Виктория

Виктория

Кнут Гамсун

4

Время близится к рассвету, занимается заря, синеватое знобкое сентябрьское утро.
В саду негромко шелестят тополя. Окно распахивается, из него высовывается человек и что-то напевает. Он без пиджака — полуодетый безумец, нынче ночью он захмелел от счастья.
Вдруг он оглядывается — в дверь постучали. «Войдите», — кричит он. Входит сосед.
— Доброе утро, — говорит он соседу.
Сосед — пожилой человек, бледный и раздраженный, в руке у него лампа, потому что рассвет только чуть брезжит.

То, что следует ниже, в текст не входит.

(** C9: whatever [compute] receives and however it ends, the copies start
    in the filesystem of the invocation with the directory of the area
    added to it; the directory is still there when they end; when they
    raise, [compute] raises the same and leaves the world of the failed
    copy with the area removed; when they return, the executable is
    started on the filesystem they left, which holds the area, and
    [compute] leaves the world after the executable with the area removed.
    The history is that of the world it started in followed by the
    creation of the area, what the block did, and the removal of the area;
    nothing is left of the area; every other path that the executable
    leaves alone reads as before; and when the name of the area was unused
    and the executable writes below the area only, the filesystem is the
    one the invocation started with. *)
Theorem C9_temporary_area_scoped :
  forall (mkdtemp : filesystem -> string)
         (subprocess_run : list string -> filesystem -> outcome Z * filesystem)
         (json_loads : string -> option pyval)
         (op_input : list (string * payload)) (w w' : world)
         (r : outcome (list (string * payload))),
    Totalsegmentator_compute mkdtemp subprocess_run json_loads op_input w
    = (r, w') ->
    let temp := mkdtemp (fs w) in
    (exists (w1 wc : world) (rc : outcome unit),
        files (fs w1) = files (fs w)
        /\ dirs (fs w1) = {[temp]} ∪ dirs (fs w)
        /\ history w1 = history w ++ [EvMkdtemp temp]
        /\ copy_instances (receive op_input "study_selected_series_list")
             temp w1 = (rc, wc)
        /\ temp ∈ dirs (fs wc)
        /\ match rc with
           | Raise e => r = Raise e /\ w' = tmp_cleanup temp wc
           | Return _ =>
               exists status f',
                 subprocess_run (totalseg_argv temp) (fs wc) = (status, f')
                 /\ w' = tmp_cleanup temp
                           (log (EvExec (totalseg_argv temp)) (set_fs f' wc))
           end)
    /\ (exists mid,
          history w' = history w ++ [EvMkdtemp temp] ++ mid ++ [EvRmtree temp])
    /\ (forall p, inside temp p ->
                  files (fs w') !! p = None /\ p ∉ dirs (fs w'))
    /\ (forall p, ~ inside temp p ->
                  leaves_alone subprocess_run (totalseg_argv temp) p ->
                  same_at p (fs w) (fs w'))
    /\ (absent temp (fs w) ->
        (forall p, ~ inside temp p ->
                   leaves_alone subprocess_run (totalseg_argv temp) p) ->
        fs w' = fs w).
Proof.
  intros mkdtemp run json op_input w w' r H temp.
  destruct (segment_in run json (receive op_input "study_selected_series_list")
              temp (tmp_enter temp w)) as [r0 w0] eqn:E.
  rewrite (Totalsegmentator_compute_eq mkdtemp run json op_input w w0 r0 E) in H.
  injection H as <- <-. fold temp.
  assert (forall p, ~ inside temp p ->
                    leaves_alone run (totalseg_argv temp) p ->
                    same_at p (fs w) (fs (tmp_cleanup temp w0))) as Hframe.
  { intros p Hp Hexe.
    assert (keeps p (tmp_enter temp w) w0) as Hk.
    { eapply (preserves_segment_in (keeps p)); [| |exact E].
      - intros src. now apply keeps_copy2.
      - now apply keeps_check_output. }
    apply same_at_trans with (fs (tmp_enter temp w)).
    - split; [reflexivity|]. now apply tmp_enter_dirs.
    - apply same_at_trans with (fs w0); [exact Hk|].
      now apply rmtree_outside. }
  split; [|split; [|split; [|split]]].
  - destruct (copy_instances (receive op_input "study_selected_series_list")
                temp (tmp_enter temp w)) as [rc wc] eqn:Ec.
    exists (tmp_enter temp w), wc, rc.
    split; [reflexivity|]. split; [reflexivity|]. split; [reflexivity|].
    split; [exact Ec|]. split.
    + rewrite (same_dirs_copy_instances _ _ _ _ _ Ec).
      cbn [tmp_enter fs log set_fs dirs].
      apply elem_of_union. left. now apply elem_of_singleton.
    + unfold segment_in, pbind in E. rewrite Ec in E.
      destruct rc as [[]|e].
      * exists (fst (run (totalseg_argv temp) (fs wc))),
               (snd (run (totalseg_argv temp) (fs wc))).
        split; [apply surjective_pairing|].
        now rewrite (run_totalsegmentator_world run json temp wc w0 r0 E).
      * injection E as <- <-. split; reflexivity.
  - assert (grows (tmp_enter temp w) w0) as [mid Hmid].
    { eapply (preserves_segment_in grows); [| |exact E].
      - intros src. apply grows_copy2.
      - apply grows_check_output. }
    exists mid. simpl. rewrite Hmid. simpl. now rewrite <- !app_assoc.
  - intros p Hp. now apply rmtree_inside.
  - exact Hframe.
  - intros Habs Hexe. apply filesystem_eq. intros p.
    change (fs (tmp_cleanup temp w0)) with (rmtree temp (fs w0)).
    change (fs (tmp_cleanup temp w0)) with (rmtree temp (fs w0)) in Hframe.
    destruct (under temp p) eqn:Eu.
    + assert (inside temp p) as Hin by now right.
      destruct (Habs p Hin) as [Hf Hd].
      destruct (rmtree_inside temp p (fs w0) Hin) as [Hf' Hd'].
      split; [congruence | tauto].
    + destruct (String.eqb_spec p temp) as [->|Hne].
      * assert (inside temp temp) as Hin by now left.
        destruct (Habs temp Hin) as [Hf Hd].
        destruct (rmtree_inside temp temp (fs w0) Hin) as [Hf' Hd'].
        split; [congruence | tauto].
      * assert (~ inside temp p) as Hout by (apply not_inside; now split).
        apply Hframe; [exact Hout | now apply Hexe].
Qed.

— Я еще раз заявляю вам, господин Меллер, господин Юханнес Меллер, вы ведете себя совершенно неприлично, — раздраженно бурчит он.
— Вы правы, — отвечает Юханнес. — Вы совершенно правы. Понимаете, я кое-что написал, это вышло само собой, поглядите, вот видите, все это я написал за ночь, сегодня мне выпала счастливая ночь. Но теперь я кончил. Я открыл окно и стал напевать.
— Вы стали орать, — поправляет сосед. — Разве можно так надрывать глотку? Да еще среди ночи.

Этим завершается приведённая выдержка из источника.